Это путь наименьшего сопротивления, считает кандидат искусствоведения О. Т. Леонтьева, автор работ по современному музыкальному авангарду. Задача людей, которых у нас называют «работниками культуры», в том, чтобы методами воспитания, методами пропаганды, составлением радио- и телепрограмм, регулированием нотных изданий и контролем над производством грамзаписей и кассет создать такую музыкально-культурную атмосферу, которая помогла бы молодым любителям музыки сформировать вкус, воспитать способность критически мыслить. Тогда-то, относясь к чужой культуре с уважением, они будут беречь и свои традиции. Другого выхода просто нет.

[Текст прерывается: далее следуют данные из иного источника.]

(** * action_graph: the goal-regression planner of [planner.py]

    A shallow embedding of [action_graph/planner.py] (class [Planner]) and
    the properties of its backward-chaining search, its reference resolver,
    its path deduplication and its plan assembler. *)

From stdpp Require Import base decidable option list strings countable gmap.
From Stdlib Require Import ZArith Lia Ascii.

Local Open Scope string_scope.
Local Open Scope list_scope.
Local Open Scope Z_scope.

(** ** Data model *)

(** State values.  Python compares values with [==]; under it [True] and
    [False] are the integers 1 and 0, so a value stands for its class under
    [==].  [VEllipsis] is Python's [Ellipsis], which the planner uses as the
    wildcard marker of the action index. *)
Inductive value : Type :=
  | VInt (z : Z)
  | VStr (s : string)
  | VEllipsis
  | VNone.

Definition VBool (b : bool) : value := VInt (Z.b2z b).

#[global] Instance value_eq_dec : EqDecision value.
Proof. solve_decision. Defined.

#[global] Instance value_countable : Countable value.
Proof.
  refine (inj_countable'
    (λ v, match v with
          | VInt z => inl z
          | VStr s => inr (inl s)
          | VEllipsis => inr (inr true)
          | VNone => inr (inr false)
          end)
    (λ e, match e with
          | inl z => VInt z
          | inr (inl s) => VStr s
          | inr (inr true) => VEllipsis
          | inr (inr false) => VNone
          end) _).
  by intros [].
Defined.

(** Modelled from the spec: [State] is declared in [action_graph/action.py],
    which is not among the sources.  The spec has it as an ordered mapping
    from variable names to values, compared by key/value pairs; it is an
    association list in iteration order. *)
Definition State : Type := list (string * value).

(** Costs are Python integers, which are exact, or the float [inf] of the
    sentinel; other floats, whose sums round, are not modelled. *)
Inductive Cost : Type :=
  | Fin (z : Z)
  | Inf.

#[global] Instance Cost_eq_dec : EqDecision Cost.
Proof. solve_decision. Defined.

(** Modelled from the spec: [Action] is declared in [action_graph/action.py],
    which is not among the sources.  The spec gives an action three
    observable attributes and value equality; [name] stands for the class of
    the action. *)
Record Action : Type := mkAction {
  name : string;
  preconditions : State;
  effects : State;
  cost : Cost
}.

#[global] Instance Action_eq_dec : EqDecision Action.
Proof. solve_decision. Defined.

(** Modelled from the spec: [ActionImpossible] is declared in
    [action_graph/action.py], which is not among the sources.  The spec has
    it as the sentinel with empty preconditions and effects and cost +inf. *)
Definition ActionImpossible : Action := mkAction "ActionImpossible" [] [] Inf.

(** [Path = List[Tuple[Action, State, float]]] and
    [Plan = OrderedDict[Action, State]]. *)
Definition Step : Type := Action * State * Cost.
Definition Path : Type := list Step.
Definition Plan : Type := list (Action * State).

Definition step_action (x : Step) : Action := x.1.1.
Definition step_outcome (x : Step) : State := x.1.2.

(** The action index: a [defaultdict(list)] keyed by (variable, value). *)
Record Planner : Type := mkPlanner {
  action_lookup : gmap (string * value) (list Action)
}.

(** ** Results of the search *)

(** The exceptions the planner raises: the [IndexError] of
    [list(target_state.items())[0]], the
    [Exception('No action available to satisfy goal: ...')] of
    [__find_actions], which names the target state it was called with, and
    the [OverflowError] of a sum that has to turn too large an integer into
    a float. *)
Inductive exn : Type :=
  | IndexError
  | NoActionAvailable (target_state : State)
  | OverflowError.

А помните, как одно время наша печать, телевидение популяризовали «уроки Кабалевского» как выдающееся достижение советской педагогики? Вспоминаю уроки пения в школе. На слух разучивали песенку про чибиса, «Широка страна моя родная» и «Взвейтесь кострами...». На доске учительница чертила мелом нотную линейку и ставила нотные знаки, заглядывая в тетрадку...

О многом нам с вами и не нужно было бы сегодня говорить, будь система музыкального воспитания в стране совершенной. Основа его — народная культура и классика. Другого просто нет. Однако это требует труда и труда. Студенты консерватории идеальные, так сказать, носители музыкальной культуры, но их абсолютное меньшинство среди молодежи. А первичное или начальное музыкальное образование в стране — в плачевном состоянии!

Столь неуклонно и непререкаемо внедрявшаяся минпросом долгие годы «программа Кабалевского» направлена была на пассивное заучивание детьми немногочисленных и часто весьма сомнительных по своей музыкальной ценности песенных образцов. Программа была рассчитана «на урок пения» чаще всего в условиях тесного класса, где в лучшем случае дети получали готовые «образцы» музыки через звукозапись или расстроенное пианино, при этом пассивно воспринимая предписанное к слушанию. Педагоги не то что не владеют современными методами музыкального воспитания — они не слышали ни о системе японца Судзуки, основанной на коллективном практическом музицировании, ни о системе Карла Орфа, западногерманского композитора. Эта система широко распространена во многих странах, в том числе и социалистических. Основана она на материале музыкальной этнографии народов мира, рассчитана на живое творческое инструментальное и вокальное музицирование детей. Оно развивает в них природную естественную музыкальность. А это и есть первое условие охраны «внутренней среды» человека от вредоносных загрязнений.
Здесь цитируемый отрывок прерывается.